[Activity] From the line with "destruct l; [set_solver|]." through the line with "rewrite ?(proj1 (L", inclusive, return each line of the data below exactly and leave the rest out.

[Data extracted from a collection]
····················

Lemma last_elem x l a : x = List.last l a → x ∈ a :: l.
Proof. intros ->. revert a. induction l as [|y l IH]; intros a; simpl; [set_solver|].
  destruct l; [set_solver|]. specialize (IH a). simpl in *. set_solver. Qed.

(** Read a link of the store an operation leaves, and decide its address tests. *)
Ltac link_close L :=
  rewrite ?(proj1 (L _)), ?(proj1 (proj2 (L _)));
  repeat case_decide; subst; first [done | exfalso; set_solver].

(** A segment whose last link is redirected from [b] to [b']. *)
Lemma seg_retarget h h' a l b b' :
  NoDup (a :: l) → seg h a l b →
  (∀ x, x ∈ a :: l → x ≠ List.last l a → next_node h' x = next_node h x) →
  (∀ x, x ∈ l → previous_node h' x = previous_node h x) →
  next_node h' (List.last l a) = Some b' → previous_node h' b' = Some (List.last l a) →
  seg h' a l b'.
Proof.
  revert a. induction l as [|x l IH]; intros a Hnd Hs Hn Hp; [done|].
  replace (List.last (x :: l) a) with (List.last l x) in *.
  2:{ clear. destruct l as [|y l] using rev_ind; [done|].
      by rewrite (app_comm_cons l [y] x), !last_last. }
  destruct Hs as (Hs1 & Hs2 & Hs3). intros Hl Hl'. simpl.
  pose proof (last_elem _ l x eq_refl).
  rewrite Hn, Hp by (try set_solver; apply NoDup_cons in Hnd; set_solver).
  split_and!; [done..|]. apply IH; try done.
  - by apply NoDup_cons in Hnd as [_ ?].
  - set_solver.
  - set_solver.
Qed.

Lemma ring_add_before h this elm l :
  ring h this l → is_Some (h !! elm) → elm ∉ this :: l →
  ∃ h', add_before this elm h = Some h' ∧ ring h' this (l ++ [elm]) ∧ untouched h h' (elm :: this :: l).
Proof.
  intros Hr He Hni. destruct (Hr) as [Hnd Hs]. pose proof (seg_prev _ _ _ _ Hs) as Hp.
  set (p := List.last l this) in *. pose proof (last_elem p l this eq_refl) as Hpin.
  destruct (add_before_links h this elm p) as (h' & -> & L & F);
    [done|done|by eapply ring_alloc|set_solver..|].
  eexists; split; [done|]. apply NoDup_cons in Hnd as Hnd'. split; [split|].
  - rewrite app_comm_cons, (Permutation_app_comm (this :: l)). simpl. by constructor.
  - apply seg_app. split.
    + eapply seg_retarget; [done..| | | |]; fold p; [intros y ??|intros y ?|..]; link_close L.
    + split; link_close L.
  - split; [intros y Hy; apply F; set_solver|apply L].
Qed.

Lemma ring_add_after h this elm l :
  ring h this l → is_Some (h !! elm) → elm ∉ this :: l →
  ∃ h', add_after this elm h = Some h' ∧ ring h' this (elm :: l) ∧ untouched h h' (elm :: this :: l).
Proof.
  intros Hr He Hni. destruct (Hr) as [Hnd Hs]. pose proof (seg_next _ _ _ _ Hs) as Hn.
  set (n := hd this l) in *. assert (n ∈ this :: l) as Hnin by (subst n; destruct l; set_solver).
  destruct (add_after_links h this elm n) as (h' & -> & L & F);
    [done|done|by eapply ring_alloc|set_solver..|].
  eexists; split; [done|]. apply NoDup_cons in Hnd as Hnd'. split; [split|].
  - rewrite !NoDup_cons. set_solver.
  - split_and!; [link_close L..|]. destruct l as [|x l]; subst n; simpl in *.
    { split; link_close L. }
    split_and!; [link_close L..|].
    destruct Hs as (_ & _ & Hs). destruct Hnd' as [? [? ?]%NoDup_cons].
    eapply seg_frame; [| |done]; intros y Hy; link_close L.
  - split; [intros y Hy; apply F; set_solver|apply L].
Qed.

····················

[Solution for this exercise]
  destruct l; [set_solver|]. specialize (IH a). simpl in *. set_solver. Qed.

(** Read a link of the store an operation leaves, and decide its address tests. *)
Ltac link_close L :=
  rewrite ?(proj1 (L _)), ?(proj1 (proj2 (L _)));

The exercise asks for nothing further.